*Exercise description*
Within the records below, find each line that holds the string "timedelta", then copy it.

*****

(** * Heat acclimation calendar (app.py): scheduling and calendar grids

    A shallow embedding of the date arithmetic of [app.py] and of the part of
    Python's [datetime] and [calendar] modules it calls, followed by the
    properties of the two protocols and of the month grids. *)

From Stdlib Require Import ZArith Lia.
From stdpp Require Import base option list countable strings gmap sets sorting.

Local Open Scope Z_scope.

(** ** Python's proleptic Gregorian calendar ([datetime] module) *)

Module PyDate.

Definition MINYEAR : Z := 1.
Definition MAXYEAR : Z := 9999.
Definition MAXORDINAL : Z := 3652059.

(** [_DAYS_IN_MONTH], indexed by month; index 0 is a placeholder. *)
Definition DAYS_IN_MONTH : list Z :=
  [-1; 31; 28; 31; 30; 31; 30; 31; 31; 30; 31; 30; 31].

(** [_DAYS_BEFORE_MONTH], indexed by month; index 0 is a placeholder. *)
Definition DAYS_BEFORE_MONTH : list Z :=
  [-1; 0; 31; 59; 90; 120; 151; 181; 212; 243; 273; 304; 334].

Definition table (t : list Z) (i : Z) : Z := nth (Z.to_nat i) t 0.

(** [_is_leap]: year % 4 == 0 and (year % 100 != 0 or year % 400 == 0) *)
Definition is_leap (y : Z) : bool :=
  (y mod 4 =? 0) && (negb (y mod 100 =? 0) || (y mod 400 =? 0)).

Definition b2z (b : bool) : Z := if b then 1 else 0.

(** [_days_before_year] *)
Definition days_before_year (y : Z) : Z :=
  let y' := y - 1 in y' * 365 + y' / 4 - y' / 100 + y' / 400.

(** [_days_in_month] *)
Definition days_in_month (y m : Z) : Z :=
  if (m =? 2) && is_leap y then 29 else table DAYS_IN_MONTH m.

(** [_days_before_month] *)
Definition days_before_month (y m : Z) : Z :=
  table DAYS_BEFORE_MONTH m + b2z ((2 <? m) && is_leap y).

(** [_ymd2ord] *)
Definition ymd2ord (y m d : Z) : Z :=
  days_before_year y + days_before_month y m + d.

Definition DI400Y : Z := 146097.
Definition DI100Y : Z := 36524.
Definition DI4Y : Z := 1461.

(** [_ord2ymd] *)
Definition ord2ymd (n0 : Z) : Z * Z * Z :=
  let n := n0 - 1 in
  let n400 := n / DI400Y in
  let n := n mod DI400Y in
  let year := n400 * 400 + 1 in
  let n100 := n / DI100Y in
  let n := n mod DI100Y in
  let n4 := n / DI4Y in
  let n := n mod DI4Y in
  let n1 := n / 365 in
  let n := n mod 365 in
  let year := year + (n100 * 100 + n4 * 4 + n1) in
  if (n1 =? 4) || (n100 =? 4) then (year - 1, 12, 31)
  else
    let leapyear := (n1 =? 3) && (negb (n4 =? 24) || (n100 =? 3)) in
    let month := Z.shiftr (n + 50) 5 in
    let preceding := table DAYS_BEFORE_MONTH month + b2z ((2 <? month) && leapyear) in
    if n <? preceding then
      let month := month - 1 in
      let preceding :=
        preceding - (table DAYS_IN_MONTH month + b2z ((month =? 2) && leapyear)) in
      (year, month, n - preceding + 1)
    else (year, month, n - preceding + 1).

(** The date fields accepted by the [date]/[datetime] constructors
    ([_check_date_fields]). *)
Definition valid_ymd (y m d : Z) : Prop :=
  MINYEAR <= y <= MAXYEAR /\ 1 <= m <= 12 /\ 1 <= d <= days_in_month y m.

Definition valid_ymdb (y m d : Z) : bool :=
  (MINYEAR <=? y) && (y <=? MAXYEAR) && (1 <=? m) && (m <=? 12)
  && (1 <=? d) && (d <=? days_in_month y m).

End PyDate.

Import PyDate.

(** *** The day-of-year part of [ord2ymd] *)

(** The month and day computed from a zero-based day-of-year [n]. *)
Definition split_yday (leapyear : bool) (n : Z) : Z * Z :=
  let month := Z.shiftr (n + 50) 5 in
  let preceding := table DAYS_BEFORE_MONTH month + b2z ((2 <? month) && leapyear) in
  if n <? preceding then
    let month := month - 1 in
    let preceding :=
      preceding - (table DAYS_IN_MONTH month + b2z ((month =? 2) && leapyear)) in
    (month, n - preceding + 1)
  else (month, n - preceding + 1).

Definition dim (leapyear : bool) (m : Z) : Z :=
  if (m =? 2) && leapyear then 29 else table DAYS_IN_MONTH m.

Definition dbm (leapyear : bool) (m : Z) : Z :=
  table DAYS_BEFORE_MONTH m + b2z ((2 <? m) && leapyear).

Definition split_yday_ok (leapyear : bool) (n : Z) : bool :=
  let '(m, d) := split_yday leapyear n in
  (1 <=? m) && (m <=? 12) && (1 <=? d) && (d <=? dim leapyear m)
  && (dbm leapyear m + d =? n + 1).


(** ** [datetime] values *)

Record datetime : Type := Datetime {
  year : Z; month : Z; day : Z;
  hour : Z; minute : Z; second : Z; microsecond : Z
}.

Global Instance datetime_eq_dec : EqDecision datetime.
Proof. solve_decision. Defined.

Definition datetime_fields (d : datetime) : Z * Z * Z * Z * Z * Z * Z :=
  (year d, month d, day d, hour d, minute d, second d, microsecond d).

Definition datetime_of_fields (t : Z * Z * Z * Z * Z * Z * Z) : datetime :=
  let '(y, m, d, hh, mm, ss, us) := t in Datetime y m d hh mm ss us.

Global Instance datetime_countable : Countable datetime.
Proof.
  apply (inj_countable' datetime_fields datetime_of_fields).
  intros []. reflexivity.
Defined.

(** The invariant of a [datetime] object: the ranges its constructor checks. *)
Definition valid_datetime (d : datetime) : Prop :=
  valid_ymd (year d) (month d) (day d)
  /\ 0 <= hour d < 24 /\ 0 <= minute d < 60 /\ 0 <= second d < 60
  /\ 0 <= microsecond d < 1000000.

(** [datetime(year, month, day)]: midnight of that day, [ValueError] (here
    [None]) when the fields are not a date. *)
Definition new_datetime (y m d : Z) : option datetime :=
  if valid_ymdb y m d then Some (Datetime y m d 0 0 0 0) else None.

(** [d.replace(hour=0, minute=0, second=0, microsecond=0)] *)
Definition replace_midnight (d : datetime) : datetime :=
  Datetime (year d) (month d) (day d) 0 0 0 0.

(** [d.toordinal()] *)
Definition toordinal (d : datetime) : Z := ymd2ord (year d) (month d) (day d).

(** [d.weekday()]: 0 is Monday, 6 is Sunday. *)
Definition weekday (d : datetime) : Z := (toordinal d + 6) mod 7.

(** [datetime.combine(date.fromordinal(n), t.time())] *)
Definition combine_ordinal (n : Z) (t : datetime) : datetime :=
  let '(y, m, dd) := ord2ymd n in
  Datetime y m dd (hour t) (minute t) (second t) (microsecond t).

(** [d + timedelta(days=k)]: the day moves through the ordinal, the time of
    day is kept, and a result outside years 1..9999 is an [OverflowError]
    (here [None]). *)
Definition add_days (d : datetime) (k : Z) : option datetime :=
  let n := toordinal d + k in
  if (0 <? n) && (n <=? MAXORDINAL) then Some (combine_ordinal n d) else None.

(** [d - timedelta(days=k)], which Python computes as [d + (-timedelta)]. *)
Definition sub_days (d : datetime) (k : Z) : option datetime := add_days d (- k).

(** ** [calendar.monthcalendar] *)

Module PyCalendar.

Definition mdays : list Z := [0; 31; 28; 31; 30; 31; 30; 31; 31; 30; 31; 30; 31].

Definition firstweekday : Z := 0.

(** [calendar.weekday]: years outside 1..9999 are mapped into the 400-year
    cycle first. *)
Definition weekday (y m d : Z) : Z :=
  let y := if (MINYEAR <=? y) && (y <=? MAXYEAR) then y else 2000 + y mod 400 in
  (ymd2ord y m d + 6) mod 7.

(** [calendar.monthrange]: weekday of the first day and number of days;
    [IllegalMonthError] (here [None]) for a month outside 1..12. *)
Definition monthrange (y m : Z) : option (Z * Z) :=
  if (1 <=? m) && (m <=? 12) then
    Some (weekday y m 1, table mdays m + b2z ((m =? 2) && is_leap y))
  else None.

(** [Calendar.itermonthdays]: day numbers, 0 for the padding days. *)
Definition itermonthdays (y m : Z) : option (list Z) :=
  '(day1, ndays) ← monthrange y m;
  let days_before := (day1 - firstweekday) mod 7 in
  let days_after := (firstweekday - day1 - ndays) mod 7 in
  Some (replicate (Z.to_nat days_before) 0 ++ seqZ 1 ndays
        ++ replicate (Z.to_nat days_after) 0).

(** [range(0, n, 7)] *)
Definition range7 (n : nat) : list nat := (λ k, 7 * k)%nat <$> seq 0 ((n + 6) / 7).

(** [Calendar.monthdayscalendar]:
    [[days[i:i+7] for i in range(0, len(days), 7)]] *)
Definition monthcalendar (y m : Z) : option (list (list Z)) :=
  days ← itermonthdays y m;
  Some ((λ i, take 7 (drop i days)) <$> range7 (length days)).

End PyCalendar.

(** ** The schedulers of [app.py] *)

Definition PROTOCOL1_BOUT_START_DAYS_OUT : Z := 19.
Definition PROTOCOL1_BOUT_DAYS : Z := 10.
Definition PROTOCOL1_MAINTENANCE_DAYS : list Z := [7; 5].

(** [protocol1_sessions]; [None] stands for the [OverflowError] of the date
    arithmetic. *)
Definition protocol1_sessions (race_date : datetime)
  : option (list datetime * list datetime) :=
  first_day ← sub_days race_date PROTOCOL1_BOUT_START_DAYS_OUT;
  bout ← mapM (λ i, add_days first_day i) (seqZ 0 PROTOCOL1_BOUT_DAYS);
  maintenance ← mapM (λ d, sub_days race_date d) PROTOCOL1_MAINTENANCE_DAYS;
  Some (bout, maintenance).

*****

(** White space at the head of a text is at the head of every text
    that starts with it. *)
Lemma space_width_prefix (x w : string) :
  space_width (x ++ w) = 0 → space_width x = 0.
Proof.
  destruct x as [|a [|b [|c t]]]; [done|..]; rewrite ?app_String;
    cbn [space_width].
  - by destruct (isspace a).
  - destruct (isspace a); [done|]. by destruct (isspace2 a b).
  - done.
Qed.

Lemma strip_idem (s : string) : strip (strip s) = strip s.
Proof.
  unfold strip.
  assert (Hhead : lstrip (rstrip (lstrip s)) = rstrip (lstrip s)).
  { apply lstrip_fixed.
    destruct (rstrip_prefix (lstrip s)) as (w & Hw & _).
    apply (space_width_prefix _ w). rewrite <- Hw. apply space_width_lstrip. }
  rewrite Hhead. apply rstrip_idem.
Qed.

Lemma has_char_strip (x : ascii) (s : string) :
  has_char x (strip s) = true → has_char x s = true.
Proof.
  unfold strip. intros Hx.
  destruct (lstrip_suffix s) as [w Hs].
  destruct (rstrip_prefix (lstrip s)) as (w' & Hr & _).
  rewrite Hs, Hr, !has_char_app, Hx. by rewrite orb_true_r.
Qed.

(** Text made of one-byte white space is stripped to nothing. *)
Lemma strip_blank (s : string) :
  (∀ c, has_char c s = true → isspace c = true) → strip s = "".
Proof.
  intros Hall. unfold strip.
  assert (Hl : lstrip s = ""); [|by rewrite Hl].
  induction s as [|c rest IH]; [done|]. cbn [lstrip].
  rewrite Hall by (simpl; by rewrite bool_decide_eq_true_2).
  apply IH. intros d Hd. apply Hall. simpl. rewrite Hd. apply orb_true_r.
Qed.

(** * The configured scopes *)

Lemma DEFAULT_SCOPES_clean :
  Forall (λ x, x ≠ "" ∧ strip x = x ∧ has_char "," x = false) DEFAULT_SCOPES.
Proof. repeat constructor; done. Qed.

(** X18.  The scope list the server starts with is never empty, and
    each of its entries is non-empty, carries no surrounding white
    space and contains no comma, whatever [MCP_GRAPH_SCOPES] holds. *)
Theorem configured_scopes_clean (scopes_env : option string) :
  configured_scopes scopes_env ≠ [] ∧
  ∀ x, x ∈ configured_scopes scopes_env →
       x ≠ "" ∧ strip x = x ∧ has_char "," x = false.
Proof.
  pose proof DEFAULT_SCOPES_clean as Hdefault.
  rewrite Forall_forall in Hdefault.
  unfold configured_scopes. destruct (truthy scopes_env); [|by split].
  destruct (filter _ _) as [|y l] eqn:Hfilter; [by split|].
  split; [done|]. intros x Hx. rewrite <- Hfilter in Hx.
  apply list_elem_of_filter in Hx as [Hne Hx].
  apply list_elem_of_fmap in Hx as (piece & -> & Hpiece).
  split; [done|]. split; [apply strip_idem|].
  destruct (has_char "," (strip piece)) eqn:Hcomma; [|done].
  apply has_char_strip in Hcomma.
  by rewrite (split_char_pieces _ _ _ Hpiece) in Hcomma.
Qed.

*****

*Task solution*
(** [d + timedelta(days=k)]: the day moves through the ordinal, the time of
(** [d - timedelta(days=k)], which Python computes as [d + (-timedelta)]. *)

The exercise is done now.